生活感の薄い非日常的空間 ギャラリー的空間からギャラリーのある住宅へ
丘の上の家
黒田邸が位置するのは鎌倉でも山と谷間の連なる起伏の激しい地域で、西側には谷をはさんだ向かい側の山に素晴らしい景色が広がる。滅多にお目にかかれないだろうこの景観を見渡せる敷地は丸2年、200件以上の土地を実見したうえで購入を決めたという。
「平坦な住宅地はいっさい探さずに、傾斜があってダイナミックな景観が広がるような土地をずっと探しました。それと住宅地から少し離れた奥まったところで静かな場所ということにもこだわりました」(貴彦さん)。東側の少し離れた場所にまた別の山々を望み南側には小さな崖が迫るという変化のあるロケーションもポイントだったそうだ。

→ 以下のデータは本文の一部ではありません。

(* crates/tools/src/fs/list.rs, collect_entries@for entry in builder.build() *)
Fixpoint collect_loop (root : PathBuf) (limit : N) (walk : list (result WalkEntry string))
    (entries : list ListEntry) : result (list ListEntry) ToolError :=
  match walk with
  | [] => Ok entries
  | found :: walk =>
      entry <-? walk_entry root found;
      collect_loop root limit walk
        (match entry with Some entry => push_entry limit entries entry | None => entries end)
  end.

(* crates/tools/src/fs/list.rs, normalize_requested_file_path *)
Definition normalize_requested_file_path (requested_path : string) (root : PathBuf) : string :=
  if String.eqb requested_path "." then default (path_display root) (file_name root)
  else str_replace backslash "/" (default requested_path (strip_prefix "./" requested_path)).

Section List.
Context {Q : FileQueries}.

(* crates/tools/src/fs/list.rs, collect_entries *)
Definition collect_entries (root : PathBuf) (recursive : bool) (max_depth limit : N)
    : result (list ListEntry) ToolError :=
  collect_loop root limit
    (fq_walk root (mkWalkOptions false (Some (if recursive then max_depth else 1%N)))) [].

(** The entries shown, and whether there were more. *)
(* crates/tools/src/fs/list.rs, execute@let mut entries = if root.is_file() ~~ let file_count *)
Definition list_entries (requested_path : string) (root : PathBuf) (recursive : bool) (max_depth limit : N)
    : result (list ListEntry * bool) ToolError :=
  entries <-? (if fq_is_file root
               then Ok [mkListEntry (normalize_requested_file_path requested_path root) Kind_File]
               else collect_entries root recursive max_depth (usize_add limit 1));
  let entries := merge_sort entry_le entries in
  let truncated := (limit <? N.of_nat (length entries))%N in
  Ok (if truncated then take_N limit entries else entries, truncated).
End List.
Lemma origins_alter (t : Slot -> Slot) n (slots : list Slot) : (forall sl, (t sl).1 = sl.1) ->
  origins (alter t n slots) = origins slots.
Proof.
  intros Ht. unfold origins. revert n. induction slots as [|sl slots IH]; intros [|n]; csimpl; [done..| |].
  - by rewrite Ht.
  - by rewrite IH.
Qed.

Lemma origins_delete n (slots : list Slot) : sublist (origins (delete n slots)) (origins slots).
Proof.
  revert n. unfold origins. induction slots as [|[[i|] o] slots IH]; intros [|n]; csimpl; try done.
  - by apply sublist_cons.
  - by apply sublist_skip.
Qed.

Lemma origins_insert n x (slots : list Slot) :
  origins (take n slots ++ (None, Some x) :: drop n slots) = origins slots.
Proof. unfold origins. rewrite <- (take_drop n slots) at 3. by rewrite !omap_app. Qed.

Lemma slot_edit_sublist slots op slots' : slot_edit slots op = Some slots' ->
  sublist (origins slots') (origins slots).
Proof.
  unfold slot_edit. destruct op as [i t s|i t s|i]; case_match; intros [= <-].
  - by rewrite origins_alter.
  - by rewrite origins_insert.
  - apply origins_delete.
Qed.

Lemma slot_edits_sublist ops slots slots' : slot_edits slots ops = Some slots' ->
  sublist (origins slots') (origins slots).
Proof.
  revert slots. induction ops as [|op ops IH]; intros slots; simpl; [by intros [= ->]|].
  destruct (slot_edit slots op) as [mid|] eqn:E; simpl; [|done]. intros Hs.
  etrans; [by apply IH | by eapply slot_edit_sublist].
Qed.

Lemma origins_whole {A} (cells : list A) : origins (whole_notebook cells) = seq 0 (length cells).
Proof.
  unfold origins, whole_notebook. generalize (seq 0 (length cells)) as l.
  induction l as [|i l IH]; [done|]. csimpl. by f_equal.
Qed.

(** ** The operations act on slots *)

(** A list of literal strings has no repetition. *)
Ltac distinct_keys := apply NoDup_ListNoDup; repeat constructor; simpl; intuition discriminate.

Section Edits.
Context {J : SerdeJson} {JD : JsonData J} {NJ : NotebookJson J} {L : NotebookJsonLaws J}.

Section Cells.
Context (cells0 : list Value).

(** The metadata a cell at a slot has: that of the cell it comes from. *)
Definition slot_metadata (sl : Slot) : Value :=
  match sl.1 with
  | Some i => default json_empty_object (cell ← cells0 !! i; value_get cell "metadata")
  | None => json_empty_object
  end.
(** ** The history of a session *)

(** What the trait of the store documents: an event that was appended is the last one of its
    session, and drawing an identifier leaves the logs alone. *)
Class LogHostLaws : Prop := {
  new_id_events : forall w session_id, session_events (lw_new_id w).2 session_id = session_events w session_id;
  append_event_last : forall w e events, session_events w (env_session_id e) = Ok events ->
    (lw_append e w).1 = Ok tt -> session_events (lw_append e w).2 (env_session_id e) = Ok (events ++ [e])%list
}.
Context {HL : LogHostLaws}.

Section Session.
(** The session, the files its tools may change and what they held at its start. *)
Context (session_id : SessionId) (P : list PathBuf) (f0 : files).

(** The checkpoints of the log tell the history of the files from the start to the disk as it is. *)
Record history (timeline : list CheckpointRecord) (s : DiskState * LogWorld) : Prop := {
  h_timeline : load_timeline s.2 session_id = Ok timeline;
  h_faithful : faithful f0 (changed_files_of timeline);
  h_paths : forall c, c ∈ changed_files_of timeline -> record_path c ∈ P;
  h_disk : forall p, p ∈ P -> file_text s.1 p = after_changes f0 (changed_files_of timeline) p
}.

Lemma append_checkpoint_inv c origin summary changes w record w' timeline :
  append_checkpoint c origin summary changes w = (Ok record, w') -> tc_session_id c = Some session_id ->
  load_timeline w session_id = Ok timeline ->
  load_timeline w' session_id = Ok (timeline ++ [record])%list
  /\ CheckpointRecord_changed_files record = map file_record changes.
Proof.
  unfold append_checkpoint, require_attached_runtime. intros Ha Hc Hl. rewrite Hc in Ha. cbn [ok_or result_bind] in Ha.
  destruct (tc_agent_session_id c) as [agent|]; cbn [ok_or result_bind] in Ha; [|done].
  destruct (current_turn_boundary w _ _) as [[rollback prompt]|]; [|done]. cbn [result_bind] in Ha.
  pose proof (new_id_events w session_id) as H1. destruct (lw_new_id w) as [id w1]. cbn [snd] in H1.
  pose proof (new_id_events w1 session_id) as H2. destruct (lw_new_id w1) as [event_id w2]. cbn [snd] in H2.
  set (checkpoint := mkCheckpointRecord _ _ _ _ _ _ _ _ _ _) in Ha.
  set (event := SessionEventEnvelope_new _ _ _ _ _ _ _) in Ha. unfold load_timeline in *.
  destruct (session_events w session_id) as [events|] eqn:Ee; [|done]. cbn [result_bind] in Hl. injection Hl as <-.
  assert (Hev : session_events w2 (env_session_id event) = Ok events)
    by (change (session_events w2 session_id = Ok events); congruence).
  pose proof (append_event_last w2 event events Hev) as Hlast.
  destruct (lw_append event w2) as [[[]|e] w3]; [|done]. cbn [fst snd] in Hlast. injection Ha as <- <-.
  cbn [env_session_id event SessionEventEnvelope_new] in Hlast. rewrite (Hlast eq_refl). cbn [result_bind].
  split; [|done]. unfold timeline_of. rewrite omap_app. cbn. by rewrite String.eqb_refl.
Qed.
(** The record of a new schedule. *)
(* apps/code-agent/crates/backend/src/backend/cron_manager.rs, SessionCronManager::create_schedule@let created_at_unix_s ~~ self.append_cron_created *)
Definition new_cron (parent : SubagentParentContext) (request : CronCreateRequest) (session_id : SessionId)
    (agent_session_id : AgentSessionId) (w : LogWorld) : SessionCron * LogWorld :=
  let created_at_unix_s := lw_unix_s w in
  let '(id, w) := lw_new_id w in
  let template := ccr_task_template request in
  (mkSessionCron parent
     (mkCronSummaryRecord ("cron_" +:+ id) session_id agent_session_id (par_parent_agent_id parent) None
        (ctt_role template) (ctt_summary template) CronStatus_Scheduled
        (schedule_record_from_input (ccr_schedule request) created_at_unix_s) created_at_unix_s None 0) template None, w).

(* apps/code-agent/crates/backend/src/backend/cron_manager.rs, SessionCronManager::delete_schedule@let state = self ~~ self.append_cron_updated *)
Definition cancel_cron (k : nat) (parent : SubagentParentContext) (session_id : SessionId) (cron_id : CronId)
    (s : CronState) : CronState :=
  match (r ← cron_state s session_id cron_id; c ← cs_cells s !! r; Some (r, c)) with
  | None => with_call k (K_Done (Err (ToolErr_InvalidInput ("unknown automation " +:+ cron_id)))) s
  | Some (r, c) =>
      if CronStatus_is_terminal (status_of (sc_summary c)) then with_call k (K_Done (Ok (Ans_Summary (sc_summary c)))) s
      else
        let summary := with_status CronStatus_Cancelled (sc_summary c) in
        let cancelled := mkSessionCron (sc_parent c) summary (sc_task_template c) None in
        with_call k (K_StoreCancelled (sc_parent c) summary)
          (with_aborted (option_list (sc_run_loop c)) (with_cell r cancelled s))
  end.

(** The events of a session that is not loaded are read first. *)
(* apps/code-agent/crates/backend/src/backend/cron_manager.rs, SessionCronManager::ensure_session_loaded *)
Definition ensure_session_loaded (k : nat) (parent : SubagentParentContext) (request : CronRequest)
    (session_id : SessionId) (agent : AgentSessionId) (s : CronState) : CronState :=
  if bool_decide (session_id ∈ cs_loaded s) then with_call k (K_Ready parent request session_id agent) s
  else match session_events (cs_world s) session_id with
       | Err e => with_call k (K_Done (Err e)) s
       | Ok events => with_call k (K_Install parent request session_id agent events) s
       end.

(* apps/code-agent/crates/backend/src/backend/cron_manager.rs, SessionCronManager::list_schedules *)
Definition list_schedules (k : nat) (session_id : SessionId) (s : CronState) : CronState :=
  with_call k (K_Done (Ok (Ans_List (list_cron_summaries s session_id)))) s.

(** One segment of a call: [ensure_session_loaded], then the handler. *)
(* apps/code-agent/crates/backend/src/backend/cron_manager.rs, SessionCronManager::create_schedule *)
Definition call_step (k : nat) (s : CronState) : option CronState :=
  call ← cs_calls s !! k;
  match call with
  | K_Load parent request =>
      Some (match require_parent_session parent with
            | Err e => with_call k (K_Done (Err e)) s
            | Ok (session_id, agent) => ensure_session_loaded k parent request session_id agent s
            end)
  | K_Install parent request session_id agent events =>
      Some (with_call k (K_Ready parent request session_id agent)
              (with_loaded session_id (install_session session_id events s)))
  | K_Ready parent (Req_Create request) session_id agent =>
      let '(cron, w) := new_cron parent request session_id agent (cs_world s) in
      Some (with_call k (K_StoreCreated cron)
              (with_created (<[cron_id_of (sc_summary cron) := 0%nat]> (cs_created s)) (with_world w s)))
  | K_Ready parent Req_List session_id agent => Some (list_schedules k session_id s)
  | K_Ready parent (Req_Delete cron_id) session_id agent => Some (cancel_cron k parent session_id cron_id s)
  | K_StoreCreated cron =>
      let '(stored, w) := append_cron_created (sc_parent cron) (sc_summary cron)
                            (task_template_record_from_state (sc_parent cron) (sc_task_template cron)) (cs_world s) in
      Some (with_call k (match stored with Ok _ => K_Insert cron | Err e => K_Done (Err e) end) (with_world w s))
  | K_Insert cron =>
      let '(r, s) := fresh_name s in
      Some (with_call k (K_Done (Ok (Ans_Summary (sc_summary cron)))) (spawn_run_loop r (insert_cron r cron s)))
  | K_StoreCancelled parent summary =>
      let '(stored, w) := append_cron_updated parent summary (cs_world s) in
      Some (with_call k (match stored with Ok _ => K_NoteCancelled parent summary | Err e => K_Done (Err e) end)
              (with_world w s))
  | K_NoteCancelled parent summary =>
      let '(_, w) := append_notification parent ("automation " +:+ cron_id_of summary +:+ " cancelled") (cs_world s) in
      Some (with_call k (K_Done (Ok (Ans_Summary summary))) (with_world w s))
  | K_Done _ => None
  end.
Definition liveb (s : CronState) (a : CronAction) : bool :=
  match a with
  | Act_Begin _ q => valid_requestb q
  | Act_Call k =>
      match cs_calls s !! k with
      | Some (K_Install _ _ session_id _ events) =>
          match restored_crons session_id events with [] => true | _ => false end
      | Some (K_Ready parent (Req_Create q) session_id agent) =>
          bool_decide (cs_created s !! cell_id (new_cron parent q session_id agent (cs_world s)).1 = None)
      | _ => true
      end
  | _ => true
  end.

Lemma liveb_live s a : liveb s a = true -> live s a.
Proof.
  destruct a as [parent [q| |]|k| | | |]; try done; cbn.
  - intros [Hv Hw]%andb_prop. split; [by destruct (validate_cron_schedule _) as [[]|]|].
    destruct (ccr_schedule q) as [|? ? [m|]]; [done | by apply N.leb_le | done].
  - destruct (cs_calls s !! k) as [[]|]; try done.
    + destruct (restored_crons _ _); [|done]. by intros _ cron_id u t Hin%elem_of_nil.
    + destruct request; try done. apply bool_decide_eq_true.
Qed.

Fixpoint live_acts (l : list CronAction) (s : CronState) : option CronState :=
  match l with [] => Some s | a :: rest => if liveb s a then s ← act a s; live_acts rest s else None end.

Lemma live_acts_run l s s' : live_acts l s = Some s' -> rtc live_step s s'.
Proof.
  revert s. induction l as [|a l IH]; cbn; intros s; [by intros [= ->]|].
  destruct (liveb s a) eqn:Ea; [|done]. destruct (act a s) as [s1|] eqn:E1; [|done]. cbn. intros Hl.
  eapply rtc_l; [by exists a; split; [apply liveb_live|] | by apply IH].
Qed.

(** C10.  No schedule overruns: from a start over sound logs, however calls, run loops, cancellations and
    aborts interleave (as long as ids are not reused, and no session brings crons that are
    known already when its first call loads it), no two run loops ever serve one cron, and neither the tasks that were created for a cron (those its log
    tells of included) nor the runs it counts exceed what its schedule allows: one for
    a deferred task, [max_runs] for a recurring one. *)
Theorem schedules_never_overrun sessions w s0 s :
  sound_logs sessions w -> restore_all_sessions sessions (no_crons w) = Ok s0 -> rtc live_step s0 s ->
  (forall l1 l2 p1 p2, cs_loops s !! l1 = Some p1 -> cs_loops s !! l2 = Some p2 ->
     rl_cron_id p1 = rl_cron_id p2 -> l1 = l2)
  /\ forall r c m, cs_cells s !! r = Some c -> run_limit (schedule_of (sc_summary c)) = Some m ->
       exists n, cs_created s !! cell_id c = Some n /\ (N.of_nat n <= m)%N /\ (run_count_of (sc_summary c) <= m)%N.
Proof.
  intros Hlogs Hr Hrun.
  assert (H0 : cron_inv s0).
  { eapply restore_all_inv; [done | apply inv_no_crons | done..|exact Hr]. }
  pose proof (live_run_inv s0 s H0 Hrun) as Hinv. split; [apply (ci_one_loop s Hinv)|].
  intros r c m Hc Hm. destruct (ci_cell s Hinv r c Hc) as (n & Hn & Hs). exists n.
  destruct (Hs m Hm) as (_ & ? & ? & _). done.
Qed.

End Invariant.

(** ** A concrete manager, over the memory store *)

#[local] Existing Instance json_text.

#[local] Instance creates_tasks : TaskCreation :=
  {| create_task := fun _ task w => (Ok (AgentTaskSpec_task_id task), w) |}.

Definition cron_parent : SubagentParentContext :=
  mkSubagentParentContext (Some "s") (Some "a") (Some "t") None None None.

Definition cron_request (schedule : CronScheduleInput) : CronRequest :=
  Req_Create (mkCronCreateRequest schedule (mkCronTaskTemplate "general-purpose" "look" None [] [] None "look" None)).

(** The manager when the program starts and the session has no events. *)
Definition cron_start : CronState :=
  with_loaded "s" (install_session "s" [] (no_crons ((∅, 0%nat) : @LogWorld json_text memory_log))).

(** A call that makes a schedule: it begins, is loaded, stores the creation and installs the cron. *)
Definition makes_cron (k : nat) (q : CronRequest) : list CronAction :=
  [Act_Begin cron_parent q; Act_Call k; Act_Call k; Act_Call k; Act_Call k].

(** One firing of a run loop: it looks the cron up, creates the task, notes it, counts it and stores the count. *)
Definition fires_once (l : nat) : list CronAction := [Act_Loop l; Act_Loop l; Act_Loop l; Act_Loop l; Act_Loop l].

Definition statuses (s : CronState) : list (CronId * CronStatus * N) :=
  map (fun u => (cron_id_of u, status_of u, run_count_of u)) (list_cron_summaries s "s").

(** A call that cancels a schedule. *)
Definition cancels_cron (k : nat) (cron_id : CronId) : list CronAction :=
  [Act_Begin cron_parent (Req_Delete cron_id); Act_Call k; Act_Call k; Act_Call k; Act_Call k].

Definition logged_statuses (w : LogWorld) : list (CronId * CronStatus) :=
  match session_events w "s" with
  | Ok events => map (fun e => (e.1, status_of e.2.1)) (restored_crons "s" events)
  | Err _ => []
  end.

(** A deferred task and a schedule of two runs, at every second, which both run out. *)
Definition two_schedules : list CronAction :=
  (makes_cron 0 (cron_request (OnceAfter 0)) ++ fires_once 2
   ++ makes_cron 3 (cron_request (EverySeconds 1 (Some 0%N) (Some 2%N))) ++ fires_once 5 ++ fires_once 5)%list.

Definition after_both : CronState := default cron_start (live_acts two_schedules cron_start).

Lemma both_ran : live_acts two_schedules cron_start = Some after_both
  /\ statuses after_both = [("cron_0", CronStatus_Completed, 1%N); ("cron_5", CronStatus_Completed, 2%N)]
  /\ map_to_list (cs_created after_both) = [("cron_5", 2%nat); ("cron_0", 1%nat)].
Proof. split_and!; vm_compute; reflexivity. Qed.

家の裏(西)側は谷になっている。鎌倉は岩盤が1m程度下にあるため岩盤まで掘って基礎をつくろうと計画したが岩盤までの深さが想定していたほどはなかったため家全体が想定よりも高いレベルにつくられている。
ギャラリーのような非日常的な空間
設計を依頼したMDSの森さんと川村さんには家づくりのコンセプトをまとめた文章とともにインテリア雑誌の切り抜きからつくったスクラップブックを渡したという。このスクラップブックはよく整理されている上にそれぞれの写真にコメントが付けられていてお2人の目指す世界観がすごく伝わるものだったと森さんはいう。